(** * EigenSolver: a shallow embedding of [slepc_eigensolver.py]

    The Python class [EigenSolver] is glue around three external libraries
    (dolfin, petsc4py, slepc4py).  The embedding keeps the control flow of the
    class as it is written: attribute reads that can fail, the truthiness
    tests, the order of the statements, and the objects that are mutated in
    place.  The library objects the class touches (index sets, vectors,
    matrices, the scatter context, the eigensolver) are modelled by records
    holding just what the class reads from them, in the view of one process.

    Scalars are never computed with by the class, only copied, so the whole
    development is parametric in the scalar type [A] and its zero. *)

From stdpp Require Import base numbers option list sorting gmap strings.

Open Scope Z_scope.

(** ** Errors and the error monad *)

(** The exceptions that can leave a method.  [AttributeError] is Python's;
    [OutOfRange], [WrongState] and [ShapeMismatch] stand for the PETSc/SLEPc
    error codes of the same meaning; [ConfigurationConflict] belongs to the
    error taxonomy of the specification and is raised nowhere in the class. *)
Inductive error :=
  | AttributeError
  | OutOfRange
  | WrongState
  | ShapeMismatch
  | ConfigurationConflict.

Inductive result (T : Type) :=
  | Ok (x : T)
  | Err (e : error).
Arguments Ok {T} x.
Arguments Err {T} e.

#[global] Instance result_ret : MRet result := λ T x, Ok x.
#[global] Instance result_bind : MBind result :=
  λ T U f m, match m with Ok x => f x | Err e => Err e end.

(** Reading an attribute that may not have been assigned yet. *)
Definition getattr {T} (field : option T) : result T :=
  match field with
  | Some x => Ok x
  | None => Err AttributeError
  end.

(** Values of solver options: PETSc stores them as text, the callers pass
    integers or strings. *)
Inductive optval :=
  | OInt (z : Z)
  | OStr (s : string).

(** ** Library objects *)

Section EigenSolver.
Context {A : Type} (zero : A).

(** What can be passed where a boundary condition is expected: [None], a
    Dirichlet condition (its [get_boundary_values()] dictionary, from DOF index
    to fixed value), or any other object, which has no such method. *)
Inductive pyobj :=
  | PyNone
  | DirichletBC (boundary_values : gmap Z A)
  | PyOther.

(** The [bcs] argument: a Python list, or a single object. *)
Inductive bcs_arg :=
  | BcsList (items : list pyobj)
  | BcsObj (o : pyobj).

Definition get_boundary_values (bc : pyobj) : result (gmap Z A) :=
  match bc with
  | DirichletBC vals => Ok vals
  | PyNone | PyOther => Err AttributeError
  end.

Definition keys (d : gmap Z A) : list Z := (map_to_list d).*1.

(** [function_space.dofmap().ownership_range()] *)
Record FunctionSpace := { ownership_range : Z * Z }.

(** A PETSc vector as seen by the owning process: the global index of its
    first entry and the entries. *)
Record Vec := { vec_lo : Z; vec_data : list A }.

(** A PETSc matrix: global index of the first row and column, sizes, and the
    entry at a local position. *)
Record Mat := {
  mat_lo : Z;
  mat_rows : nat;
  mat_cols : nat;
  mat_at : nat → nat → A
}.

(** ** get_interior_index_set *)

(** The loop [for bc in boundary_conditions: bc_dofs.extend(...)]. *)
Fixpoint extend_bc_dofs (boundary_conditions : list pyobj) (bc_dofs : list Z)
    : result (list Z) :=
  match boundary_conditions with
  | [] => Ok bc_dofs
  | bc :: rest =>
      vals ← get_boundary_values bc;
      extend_bc_dofs rest (bc_dofs ++ keys vals)
  end.

Definition get_interior_index_set (boundary_conditions : list pyobj)
    (function_space : FunctionSpace) : result (list Z) :=
  bc_dofs ← extend_bc_dofs boundary_conditions [];
  let '(lo, hi) := ownership_range function_space in
  let interior_dofs := filter (λ x, x ∉ bc_dofs) (seqZ lo (hi - lo)) in
  Ok interior_dofs.

(** ** The petsc4py objects used by the class *)

(** Local position of the global index [g] in an object whose first entry has
    global index [lo]. *)
Definition local_pos (lo g : Z) : nat := Z.to_nat (g - lo).

Definition index_in_range (lo : Z) (n : nat) (g : Z) : bool :=
  bool_decide (lo ≤ g < lo + Z.of_nat n).

(** Modelled from the spec: [Mat.createSubMatrix(isrow, iscol)] is petsc4py
    code, absent from the repository.  Section 4.2: the submatrix keeping
    exactly the rows of [isrow] and the columns of [iscol], in the order of
    the index sets.  An index outside the matrix is a PETSc error. *)
Definition createSubMatrix (m : Mat) (isrow iscol : list Z) : result Mat :=
  if forallb (index_in_range (mat_lo m) (mat_rows m)) isrow
     && forallb (index_in_range (mat_lo m) (mat_cols m)) iscol
  then Ok {| mat_lo := 0;
             mat_rows := length isrow;
             mat_cols := length iscol;
             mat_at := λ i j,
               match isrow !! i, iscol !! j with
               | Some r, Some c =>
                   mat_at m (local_pos (mat_lo m) r) (local_pos (mat_lo m) c)
               | _, _ => zero
               end |}
  else Err OutOfRange.

(** [Mat.createVecRight()], [Mat.createVecLeft()] and [Mat.createVecs()]:
    zero vectors the matrix can be multiplied with, resp. that hold a
    product; [createVecs] returns the pair (right, left). *)
Definition createVecRight (m : Mat) : Vec :=
  {| vec_lo := mat_lo m; vec_data := replicate (mat_cols m) zero |}.

Definition createVecLeft (m : Mat) : Vec :=
  {| vec_lo := mat_lo m; vec_data := replicate (mat_rows m) zero |}.

Definition createVecs (m : Mat) : Vec * Vec :=
  (createVecRight m, createVecLeft m).

(** The scatter context: the layout of the two vectors it was created for
    and the index sets.  [is_from = None] means every entry of the source, in
    order. *)
Record Scatter := {
  from_size : nat;
  is_from : option (list Z);
  to_lo : Z;
  to_size : nat;
  is_to : list Z
}.

(** Modelled from the spec: [Scatter.create] and [Scatter.scatter] are
    petsc4py code, absent from the repository.  Section 4.3: constructed from
    the reduced length, the index set and the full length; [scatter] copies
    [source[i]] into [destination[is_to[i]]] for every [i] and leaves the
    other positions untouched; vectors of another shape than the configured
    one fail with ShapeMismatch. *)
Definition Scatter_create (vec_from : Vec) (isf : option (list Z))
    (vec_to : Vec) (ist : list Z) : result Scatter :=
  let n_from := match isf with
                | None => length (vec_data vec_from)
                | Some idx => length idx
                end in
  if negb (n_from =? length ist)%nat then Err ShapeMismatch
  else if negb (forallb (index_in_range (vec_lo vec_to)
                           (length (vec_data vec_to))) ist)
  then Err OutOfRange
  else Ok {| from_size := length (vec_data vec_from);
             is_from := isf;
             to_lo := vec_lo vec_to;
             to_size := length (vec_data vec_to);
             is_to := ist |}.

• HOW TO COMPLETE THIS TASK:
Could you report how many lines of the entries include the word "gmap"? Only the number is needed.

• FINISHED TASK:
4